Top of The data
(* ===== verification/Grep.v ===== *)
(** * grep

    user/grep.c: the matcher of Kernighan and Pike against the language of
    the pattern, and the loop that cuts what it reads into lines.  Strings are
    lists of the bytes before the NUL. *)

From Stdlib Require Import ZArith Lia.
From stdpp Require Import base list sets.
From S2P Require Import Prelude.

(** ** The matcher *)
Definition CARET : Z := 94.
Definition DOLLAR : Z := 36.
Definition STAR : Z := 42.
Definition DOT : Z := 46.
Definition NL : Z := 10.

(** matchstar, with matchhere of the rest of the pattern as [here]. *)
Fixpoint matchstar (c : Z) (here : list Z -> bool) (text : list Z) : bool :=
  here text ||
  match text with
  | [] => false
  | t :: text' => ((t =? c) || (c =? DOT)) && matchstar c here text'
  end.

Fixpoint matchhere (re : list Z) (text : list Z) {struct re} : bool :=
  match re with
  | [] => true
  | c :: re1 =>
      let one :=
        if (c =? DOLLAR) && (match re1 with [] => true | _ => false end)
        then (match text with [] => true | _ => false end)
        else match text with
             | [] => false
             | t :: text' => if (c =? DOT) || (c =? t) then matchhere re1 text' else false
             end in
      match re1 with
      | s :: re2 => if s =? STAR then matchstar c (matchhere re2) text else one
      | [] => one
      end
  end.

(** The loop of match: matchhere at every place, the end included. *)
Fixpoint match_any (re text : list Z) : bool :=
  matchhere re text ||
  match text with
  | [] => false
  | _ :: text' => match_any re text'
  end.

Definition match_ (re text : list Z) : bool :=
  match re with
  | c :: re' => if c =? CARET then matchhere re' text else match_any re text
  | [] => match_any re text
  end.

(** ** The language of a pattern *)
Inductive item : Type :=
| One (c : Z)
| Many (c : Z).

Definition fits (c t : Z) : Prop := c = DOT \/ c = t.

(** The items of a pattern, and whether it ends in a [$] that stands for the
    end of the text. *)
Fixpoint items (re : list Z) : list item * bool :=
  match re with
  | [] => ([], false)
  | c :: re1 =>
      match re1 with
      | [] => if c =? DOLLAR then ([], true) else ([One c], false)
      | s :: re2 =>
          if s =? STAR then let '(l, e) := items re2 in (Many c :: l, e)
          else let '(l, e) := items re1 in (One c :: l, e)
      end
  end.

Inductive lang : list item -> list Z -> Prop :=
| lang_nil : lang [] []
| lang_one c l t s : fits c t -> lang l s -> lang (One c :: l) (t :: s)
| lang_many c l s1 s2 : Forall (fits c) s1 -> lang l s2 -> lang (Many c :: l) (s1 ++ s2).

(** A beginning of [text] is in the language, and is all of it after [$]. *)
Definition begins (re text : list Z) : Prop :=
  exists s b, text = s ++ b /\ lang (items re).1 s /\ ((items re).2 = true -> b = []).

Lemma matchstar_spec c here text : matchstar c here text = true <->
  exists s b, text = s ++ b /\ Forall (fits c) s /\ here b = true.
Proof.
  induction text as [|t text IH]; cbn; rewrite orb_true_iff.
  - split.
    + intros [H|H]; [|done]. by exists [], [].
    + intros (s & b & E & _ & H). symmetry in E. apply app_nil in E as [-> ->]. by left.
  - rewrite andb_true_iff, IH, orb_true_iff, !Z.eqb_eq. split.
    + intros [H|[Hc (s & b & -> & Hs & Hb)]]; [by exists [], (t :: text)|].
      exists (t :: s), b. split; [done|]. split; [constructor; [unfold fits; naive_solver|done]|done].
    + intros ([|t' s] & b & E & Hs & Hb); cbn in E; [subst b; by left|]. injection E as <- ->.
      apply Forall_cons in Hs as [Hc Hs]. right. split; [unfold fits in Hc; naive_solver|]. by exists s, b.
Qed.

Lemma fits_b c t : ((c =? DOT) || (c =? t)) = true <-> fits c t.
Proof. by rewrite orb_true_iff, !Z.eqb_eq. Qed.

Lemma begins_one c re text : items (c :: re) = (One c :: (items re).1, (items re).2) ->
  begins (c :: re) text <-> exists t text', text = t :: text' /\ fits c t /\ begins re text'.
Proof.
  intros E. unfold begins. rewrite E. cbn [fst snd]. split.
  - intros (s & b & -> & Hl & He). inversion Hl as [|c' l t s' Hf Hl' E1 E2|]; subst. exists t, (s' ++ b). naive_solver.
  - intros (t & text' & -> & Hf & s & b & -> & Hl & He). exists (t :: s), b. split; [done|]. split; [by constructor|done].
Qed.

Lemma begins_many c re text : begins (c :: STAR :: re) text <-> exists s b, text = s ++ b /\ Forall (fits c) s /\ begins re b.
Proof.
  assert (items (c :: STAR :: re) = (Many c :: (items re).1, (items re).2)) as E by (cbn; by destruct (items re)).
  unfold begins. rewrite E. cbn [fst snd]. split.
  - intros (s & b & -> & Hl & He). inversion Hl as [| |c' l s1 s2 Hf Hl' E1 E2]; subst. exists s1, (s2 ++ b).
    split; [by rewrite app_assoc|]. naive_solver.
  - intros (s & b & -> & Hf & s' & b' & -> & Hl & He). exists (s ++ s'), b'. split; [by rewrite app_assoc|]. split; [by constructor|done].
Qed.

Lemma matchhere_spec re text : matchhere re text = true <-> begins re text.
Proof.
  remember (length re) as n eqn:Hn. revert re Hn text. induction (lt_wf n) as [n _ IH]. intros re -> text.
  assert (forall c re', items (c :: re') = (One c :: (items re').1, (items re').2) -> (length re' < length re)%nat ->
    (match text with [] => false | t :: text' => if (c =? DOT) || (c =? t) then matchhere re' text' else false end) = true <->
    begins (c :: re') text) as Hone.
  { intros c re' E Hlt. rewrite (begins_one c re' text E). destruct text as [|t text]; [naive_solver|].
    split.
    - destruct ((c =? DOT) || (c =? t)) eqn:Ef; [|done]. intros Hm. exists t, text. split; [done|]. split; [by apply fits_b|].
      by apply (IH (length re') Hlt re' eq_refl).
    - intros (t' & text' & [= <- <-] & Hf & Hb). apply fits_b in Hf. rewrite Hf. by apply (IH (length re') Hlt re' eq_refl). }
  destruct re as [|c [|s re]].
  - split; [intros _; exists [], text; by repeat constructor|done].
  - cbn. destruct (Z.eqb_spec c DOLLAR) as [->|Hd]; cbn.
    + split; [destruct text; [exists [], []; by repeat constructor|done]|]. intros (s & b & -> & Hl & He). cbn in Hl, He. rewrite He by done. by inversion Hl.
    + apply (Hone c []); [cbn; by destruct (Z.eqb_spec c DOLLAR)|cbn; lia].
  - cbn [matchhere]. destruct (Z.eqb_spec s STAR) as [->|Hs].
    + rewrite matchstar_spec, begins_many. pose proof (IH (length re) ltac:(cbn; lia) re eq_refl) as IHr.
      split; intros (x & b & E & Hf & Hb); exists x, b; naive_solver.
    + rewrite andb_false_r. apply (Hone c (s :: re)); [|cbn; lia]. change (items (c :: s :: re)) with (if s =? STAR then let '(l, e) := items re in (Many c :: l, e) else let '(l, e) := items (s :: re) in (One c :: l, e)).
      destruct (Z.eqb_spec s STAR); [done|]. by destruct (items (s :: re)).
Qed.

Lemma match_any_spec re text : match_any re text = true <-> exists a b, text = a ++ b /\ begins re b.
Proof.
  induction text as [|t text IH]; cbn; rewrite orb_true_iff, matchhere_spec.
  - split; [intros [H|H]; [by exists [], []|done]|]. intros (a & b & E & H). symmetry in E. apply app_nil in E as [-> ->]. by left.
  - rewrite IH. split.
    + intros [H|(a & b & -> & H)]; [by exists [], (t :: text)|by exists (t :: a), b].
    + intros ([|t' a] & b & E & H); cbn in E; [subst b; by left|]. injection E as <- ->. right. by exists a, b.
Qed.

(** C30. The matcher accepts exactly the lines that contain a string of the
    pattern's language: characters, [.] for any character, [c*] for any
    number of [c], at the beginning of the line after [^], and up to its end
    before [$]. *)
Theorem match_spec re text : match_ re text = true <->
  let anchored := match re with c :: _ => c =? CARET | [] => false end in
  let '(l, e) := items (if anchored then tail re else re) in
  exists a s b, text = a ++ s ++ b /\ lang l s /\ (anchored = true -> a = []) /\ (e = true -> b = []).
Proof.
  assert (forall r, match_any r text = true <-> exists a s b, text = a ++ s ++ b /\ lang (items r).1 s /\
    (false = true -> a = []) /\ ((items r).2 = true -> b = [])) as Hany.
  { intros r. rewrite match_any_spec. unfold begins. naive_solver. }
  destruct re as [|c re]; cbn -[items].
  - rewrite Hany. by destruct (items []).
  - destruct (Z.eqb_spec c CARET) as [->|Hc]; cbn [tail].
    + rewrite matchhere_spec. unfold begins. destruct (items re) as [l e]. split.
      * intros (s & b & -> & Hl & He). by exists [], s, b.
      * intros (a & s & b & -> & Hl & Ha & He). rewrite Ha by done. by exists s, b.
    + rewrite Hany. by destruct (items (c :: re)).
Qed.

(** ** Cutting the input into lines *)
Definition BUFSZ : Z := 1024.

(** The index of the first [c] before the NUL. *)
Fixpoint strchr (c : Z) (s : list Z) : option nat :=
  match s with
  | [] => None
  | x :: s' => if x =? 0 then None else if x =? c then Some 0%nat else S <$> strchr c s'
  end.

(** The inner loop of grep on the bytes [p] of the buffer: what it writes,
    and the bytes it leaves for the next round. *)
Fixpoint grep_lines (fuel : nat) (pattern p : list Z) : list Z * list Z :=
  match fuel with
  | O => ([], p)
  | S fuel' =>
      match strchr NL p with
      | None => ([], p)
      | Some q =>
          let line := take q p in
          let '(out, rest) := grep_lines fuel' pattern (drop (S q) p) in
          ((if match_ pattern line then line ++ [NL] else []) ++ out, rest)
      end
  end.

Section Grep.
(** read(fd, ., n) on a file or pipe with the bytes [s] still to come returns
    [pick n s] of them. *)
Context (pick : Z -> list Z -> nat).

Fixpoint grep_loop (fuel : nat) (pattern m s : list Z) : list Z :=
  match fuel with
  | O => []
  | S fuel' =>
      let n := pick (BUFSZ - Z.of_nat (length m) - 1) s in
      if (n =? 0)%nat then []
      else let buf := m ++ take n s in
           let '(out, rest) := grep_lines (length buf) pattern buf in
           out ++ grep_loop fuel' pattern rest (drop n s)
  end.

(** Every round but the last reads something. *)
Definition grep (pattern s : list Z) : list Z := grep_loop (S (length s)) pattern [] s.
End Grep.

(** It returns some bytes, if there are any and there is room, and never more
    than there is room for. *)
Definition reads_ok (pick : Z -> list Z -> nat) : Prop := forall n s,
  Z.of_nat (pick n s) <= Z.max 0 n /\ (pick n s <= length s)%nat /\ (0 < n -> s <> [] -> pick n s <> 0%nat).

(** The lines of [s] that end in a newline, the first continuing [cur]. *)
Fixpoint lines (cur s : list Z) : list (list Z) :=
  match s with
  | [] => []
  | x :: s' => if x =? NL then cur :: lines [] s' else lines (cur ++ [x]) s'
  end.

Definition selected (pattern : list Z) (ls : list (list Z)) : list Z :=
  concat (map (fun l => l ++ [NL]) (filter (fun l => match_ pattern l = true) ls)).

Lemma selected_cons pattern l ls : selected pattern (l :: ls) = (if match_ pattern l then l ++ [NL] else []) ++ selected pattern ls.
Proof. unfold selected. rewrite filter_cons. case_decide as E; destruct (match_ pattern l); done. Qed.

Lemma selected_app pattern l1 l2 : selected pattern (l1 ++ l2) = selected pattern l1 ++ selected pattern l2.
Proof. unfold selected. by rewrite filter_app, map_app, concat_app. Qed.

Lemma lines_app cur l s : NL ∉ l -> lines cur (l ++ s) = lines (cur ++ l) s.
Proof.
  revert cur. induction l as [|x l IH]; intros cur Hn; cbn; [by rewrite app_nil_r|].
  apply not_elem_of_cons in Hn as [Hx Hn]. destruct (Z.eqb_spec x NL); [congruence|]. rewrite IH by done. by rewrite <- app_assoc.
Qed.

Lemma strchr_spec s : 0 ∉ s ->
  match strchr NL s with
  | Some q => exists b, s = take q s ++ NL :: b /\ drop (S q) s = b /\ (NL ∉ take q s) /\ (q < length s)%nat
  | None => NL ∉ s
  end.
Proof.
  induction s as [|x s IH]; intros H0; cbn; [apply not_elem_of_nil|]. apply not_elem_of_cons in H0 as [Hx H0].
  destruct (Z.eqb_spec x 0) as [->|_]; [done|]. destruct (Z.eqb_spec x NL) as [->|Hn].
  - exists s. split; [done|]. split; [done|]. split; [apply not_elem_of_nil|cbn; lia].
  - specialize (IH H0). destruct (strchr NL s) as [q|]; cbn.
    + destruct IH as (b & E & Ed & Hnl & Hl). exists b. split; [by rewrite <- E|]. split; [done|].
      split; [rewrite not_elem_of_cons; done|lia].
    + by rewrite not_elem_of_cons.
Qed.

Lemma grep_lines_spec fuel pattern p out rest : (length p <= fuel)%nat -> 0 ∉ p -> grep_lines fuel pattern p = (out, rest) ->
  (NL ∉ rest) /\ (exists a, p = a ++ rest) /\
  forall s, selected pattern (lines [] (p ++ s)) = out ++ selected pattern (lines [] (rest ++ s)).
Proof.
  revert p out rest. induction fuel as [|fuel IH]; intros p out rest Hf H0.
  - destruct p; [|cbn in Hf; lia]. intros [= <- <-]. split; [apply not_elem_of_nil|]. split; [by exists []|done].
  - cbn [grep_lines]. pose proof (strchr_spec p H0) as Hs. destruct (strchr NL p) as [q|].
    + destruct Hs as (b & E & Ed & Hn & Hq). rewrite Ed. destruct (grep_lines fuel pattern b) as [o r] eqn:Eg. intros [= <- <-].
      assert (length p = q + S (length b))%nat as Hl by (rewrite E, length_app, length_take; cbn; lia).
      destruct (IH b o r) as (Hr & (a & Ha) & Hsel); [lia|rewrite E in H0; set_solver|done|].
      split; [done|]. split; [exists (take q p ++ NL :: a); rewrite <- app_assoc; cbn; by rewrite <- Ha|].
      intros s. rewrite E at 1. rewrite <- app_assoc, lines_app by done. cbn [app lines].
      change (NL =? NL) with true. cbv iota. by rewrite selected_cons, Hsel, app_assoc.
    + intros [= <- <-]. split; [done|]. split; [by exists []|done].
Qed.

(** No line is longer than the buffer has room for. *)
Definition short_lines (s : list Z) : Prop := forall a l b, s = a ++ l ++ b -> NL ∉ l -> Z.of_nat (length l) < BUFSZ - 1.

Lemma grep_loop_spec pick fuel pattern m s : reads_ok pick -> (length s < fuel)%nat -> 0 ∉ m ++ s -> NL ∉ m -> short_lines (m ++ s) ->
  grep_loop pick fuel pattern m s = selected pattern (lines [] (m ++ s)).
Proof.
  intros Hp. revert m s. induction fuel as [|fuel IH]; intros m s Hf H0 Hm Hl; [lia|]. cbn [grep_loop].
  assert (Z.of_nat (length m) < BUFSZ - 1) as Hmax by (by apply (Hl [] m s)).
  destruct (Hp (BUFSZ - Z.of_nat (length m) - 1) s) as (_ & Hle & Hpos). set (n := pick _ s) in *.
  destruct (Nat.eqb_spec n 0) as [En|En].
  - destruct s as [|x s]; [|destruct (Hpos ltac:(lia) ltac:(done) En)]. by rewrite lines_app, app_nil_l by done.
  - assert (s = take n s ++ drop n s) as Es by (by rewrite take_drop).
    destruct (grep_lines (length (m ++ take n s)) pattern (m ++ take n s)) as [out rest] eqn:Eg.
    apply grep_lines_spec in Eg as (Hr & (a & Ea) & Hsel); [|lia|rewrite Es in H0; set_solver].
    assert (m ++ s = a ++ rest ++ drop n s) as E by (rewrite app_assoc, <- Ea, <- app_assoc; by rewrite <- Es).
    rewrite IH; [|rewrite length_drop; lia|rewrite E in H0; set_solver|done|].
    + rewrite <- Hsel, <- app_assoc, <- Es. done.
    + intros a' l b El. apply (Hl (a ++ a') l b). by rewrite E, El, <- app_assoc.
Qed.

(** However read splits a text, grep writes the lines of it that match
    the pattern, in order and each with its newline, as long as the text has
    no NUL and every line fits in the buffer. *)
Theorem grep_spec pick pattern s : reads_ok pick -> 0 ∉ s -> short_lines s ->
  grep pick pattern s = selected pattern (lines [] s).
Proof. intros Hp H0 Hl. apply grep_loop_spec; [done|lia|done|apply not_elem_of_nil|done]. Qed.

(** Three bytes at a time, the pattern [b*c], the text [abc nl bd nl xc nl]. *)
Lemma grep_spec_witness :
  let pick := fun n s => Nat.min (Nat.min 3 (Z.to_nat n)) (length s) in
  grep pick [98; 42; 99] [97; 98; 99; 10; 98; 100; 10; 120; 99; 10] = [97; 98; 99; 10; 120; 99; 10].
Proof.
  intros pick. rewrite (grep_spec pick); [vm_compute; reflexivity| | |].
  - intros n s. unfold pick. split; [lia|]. split; [lia|]. intros Hn Hs. destruct s; [done|cbn [length]; lia].
  - intros H. repeat (apply elem_of_cons in H as [H|H]; [discriminate H|]). by apply not_elem_of_nil in H.
  - intros a l b E _. apply (f_equal length) in E. rewrite !length_app in E. cbn [length] in E. unfold BUFSZ. lia.
Defined.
Bottom of The data
● **Task item**
Only one number is wanted: the number of lines in the listing that contain the string "there".

● **Output of the task**
2